**Task description**
Please copy every line from the following entries in which the word "Prop" appears.

**Data records**

(** The events of the receive half and of the connection's account. *)
Definition receives (ev : stream_event) : bool :=
  match ev with
  | EvData _ _ _ | EvReset _ _ | EvResetAt _ _ _ | EvDataRead _ | EvResetRead
  | EvMaxStreamDataSent _ | EvMaxDataSent _ | EvFlowSent _ | EvMaxData _ => true
  | _ => false
  end.

Lemma receive_keeps_tx ev s f : receives ev = true -> tx (stream_step ev s f).1.2 = tx s.
Proof.
  destruct ev; try done; intros _; cbn [stream_step]; unfold on_stream, wt_quic_stream_on_data,
    wt_quic_stream_on_reset_received, wt_quic_stream_on_reset_at_received,
    wt_quic_stream_on_data_read, wt_quic_stream_on_reset_read,
    wt_quic_stream_on_max_stream_data_sent; by repeat (case_match; cbn).
Qed.

Ltac send_tac :=
  split_and!; try (constructor; cbn); intros; cbn in *; simplify_eq;
  repeat match goal with
  | H : _ \/ _ |- _ => destruct H; try discriminate
  | H : ?x = ?x -> _ |- _ => specialize (H eq_refl)
  | H : ?x = ?x \/ _ -> _ |- _ => specialize (H (or_introl eq_refl))
  | H : _ \/ ?x = ?x -> _ |- _ => specialize (H (or_intror eq_refl))
  end; subst; try done; try lia; auto.

(** Every operation moves the send half only along the edges of its state machine, keeps its invariant, never lowers the acknowledged offset or the peer credit, and once the half is finished neither its offset nor its final size changes. *)
Lemma send_half_machine ev s f :
  event_ok ev -> send_inv (tx s) ->
  let s' := (stream_step ev s f).1.2 in
  send_inv (tx s') /\ send_edge (send_state (tx s)) (send_state (tx s')) = true /\
  (wt_quic_stream_send_finished s = true ->
   wt_quic_stream_send_finished s' = true /\ send_offset (tx s') = send_offset (tx s) /\
   final_size (tx s') = final_size (tx s)) /\
  send_acked (tx s) <= send_acked (tx s') /\
  peer_max_stream_data (tx s) <= peer_max_stream_data (tx s').
Proof.
  intros Hok Hi. cbn zeta. destruct (receives ev) eqn:Hrec.
  - unfold wt_quic_stream_send_finished. rewrite (receive_keeps_tx ev s f Hrec).
    split_and!; auto using send_edge_refl; lia.
  - destruct Hi as []. unfold wt_quic_stream_send_finished.
    destruct s as [id us bidi [st off ak fs hf fin pm] r]; cbn in *. subst hf.
    destruct ev; try discriminate; cbn in Hok |- *; unfold is_u64 in Hok;
      unfold on_stream, wt_quic_stream_on_data_sent, wt_quic_stream_on_fin_sent,
        wt_quic_stream_on_ack, wt_quic_stream_on_reset_sent, wt_quic_stream_on_stop_sending,
        wt_quic_stream_on_max_stream_data, wt_quic_stream_send_finished; cbn;
      destruct st, fin; cbn; decide_bools; cbn; repeat (case_match; decide_bools; cbn);
      reflect_bools; send_tac.
Qed.

Lemma send_half_machine_witness :
  let s := wt_quic_stream_init 0 true true 0 100 in
  send_inv (tx (stream_step EvFinSent s (wt_quic_flow_init 0 100)).1.2).
Proof. intros s. refine (proj1 (send_half_machine EvFinSent s _ I _)). apply send_init_inv. Defined.

(** When the stream says it can send n bytes, recording them on the stream and on the connection both succeed and leave each within the limit the peer advertised. *)
Lemma sender_within_limits s f n :
  flow_inv f -> 0 < n -> 0 <= send_offset (tx s) -> peer_max_stream_data (tx s) < 2 ^ 64 ->
  wt_quic_stream_can_send s f n = true ->
  exists s' f', wt_quic_stream_on_data_sent s n = (WT_OK, s') /\
    wt_quic_flow_on_sent f n = (WT_OK, f') /\
    send_offset (tx s') = send_offset (tx s) + n /\ send_offset (tx s') <= peer_max_stream_data (tx s') /\
    fl_data_sent f' = fl_data_sent f + n /\ fl_data_sent f' <= fl_peer_max_data f' /\ flow_inv f'.
Proof.
  intros Hf Hn Ho Hp. unfold wt_quic_stream_can_send, wt_quic_stream_send_allowance.
  rewrite flow_allowance_spec by done. unfold wt_quic_stream_on_data_sent.
  destruct (wt_quic_stream_send_finished s); [intros; reflect_bools; lia|]. cbn zeta.
  destruct (Z.leb_spec (peer_max_stream_data (tx s)) (send_offset (tx s))).
  { intros Ha. exfalso. case_match; reflect_bools; lia. }
  no_wrap. intros Ha.
  assert (n <= peer_max_stream_data (tx s) - send_offset (tx s) /\
          n <= fl_peer_max_data f - fl_data_sent f) as [? ?]
    by (case_match; reflect_bools; lia).
  pose proof Hf as (? & ? & ? & ? & ?).
  unfold wt_quic_flow_on_sent, wt_quic_flow_can_send. rewrite flow_allowance_spec by done.
  ztest. cbn [negb]. no_wrap. eexists _, _. split_and!; [done|done|..]; cbn; try lia.
  unfold flow_inv; cbn. lia.
Qed.

Lemma sender_within_limits_witness :
  exists s' f', wt_quic_stream_on_data_sent (wt_quic_stream_init 0 true true 0 100) 40 = (WT_OK, s') /\
    wt_quic_flow_on_sent (wt_quic_flow_init 0 50) 40 = (WT_OK, f') /\ send_offset (tx s') = 40.
Proof.
  destruct (sender_within_limits (wt_quic_stream_init 0 true true 0 100) (wt_quic_flow_init 0 50) 40)
    as (s' & f' & H1 & H2 & H3 & _); try (cbn; lia); try reflexivity.
  - apply flow_init_inv; unfold is_u64; lia.
  - exists s', f'. split; [exact H1|split; [exact H2|exact H3]].
Defined.

(** ** The table's invariant *)

Definition live_entry (t : wt_quic_stream_table) (i : nat) (s : wt_quic_stream) : Prop :=
  tb_slots t !! i = Some (mk_entry true s).

Definition used_count (l : list table_entry) : Z := zsum (fun e => if e_used e then 1 else 0) l.

Record table_inv (t : wt_quic_stream_table) : Prop := {
  ti_len : length (tb_slots t) = WT_QUIC_STREAM_TABLE_MAX;
  ti_count : tb_count t = used_count (tb_slots t);
  ti_unique : forall i j s s', live_entry t i s -> live_entry t j s' -> st_id s = st_id s' -> i = j;
  ti_opened : forall u b, is_u64 (table_opened t u b) }.

Lemma used_count_bound l : 0 <= used_count l <= zlen l.
Proof.
  split; [apply zsum_nonneg|apply zsum_le_len]; apply Forall_forall; intros; case_match; lia.
Qed.

Lemma entry_is_spec id e :
  entry_is id e = true <-> exists s, e = mk_entry true s /\ st_id s = id.
Proof.
  destruct e as [u s]; unfold entry_is; cbn. rewrite andb_true_iff, Z.eqb_eq. split.
  - intros [-> <-]. by exists s.
  - intros (s' & [= -> ->] & <-). done.
Qed.

Lemma table_find_spec t id s :
  table_inv t ->
  wt_quic_stream_table_find t id = Some s <-> st_id s = id /\ exists i, live_entry t i s.
Proof.
  intros []. unfold wt_quic_stream_table_find, table_slot, slot_stream. split.
  - destruct (first_index _ _) as [i|] eqn:Hi; [|done].
    apply first_index_Some in Hi as [(e & He & Hp) _]. apply entry_is_spec in Hp as (s' & -> & Hid).
    rewrite He. cbn. intros [= <-]. split; [done|]. by exists i.
  - intros (Hid & i & Hl). destruct (first_index _ _) as [j|] eqn:Hj.
    + apply first_index_Some in Hj as [(e & He & Hp) _]. apply entry_is_spec in Hp as (s' & -> & Hid').
      assert (i = j) as -> by (eapply ti_unique0; [exact Hl|exact He|congruence]).
      unfold live_entry in Hl. rewrite Hl. done.
    + apply first_index_None in Hj. rewrite Forall_lookup in Hj. specialize (Hj _ _ Hl).
      unfold entry_is in Hj; cbn in Hj. by rewrite (proj2 (Z.eqb_eq _ _) Hid) in Hj.
Qed.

**Answer box**
Definition live_entry (t : wt_quic_stream_table) (i : nat) (s : wt_quic_stream) : Prop :=
Record table_inv (t : wt_quic_stream_table) : Prop := {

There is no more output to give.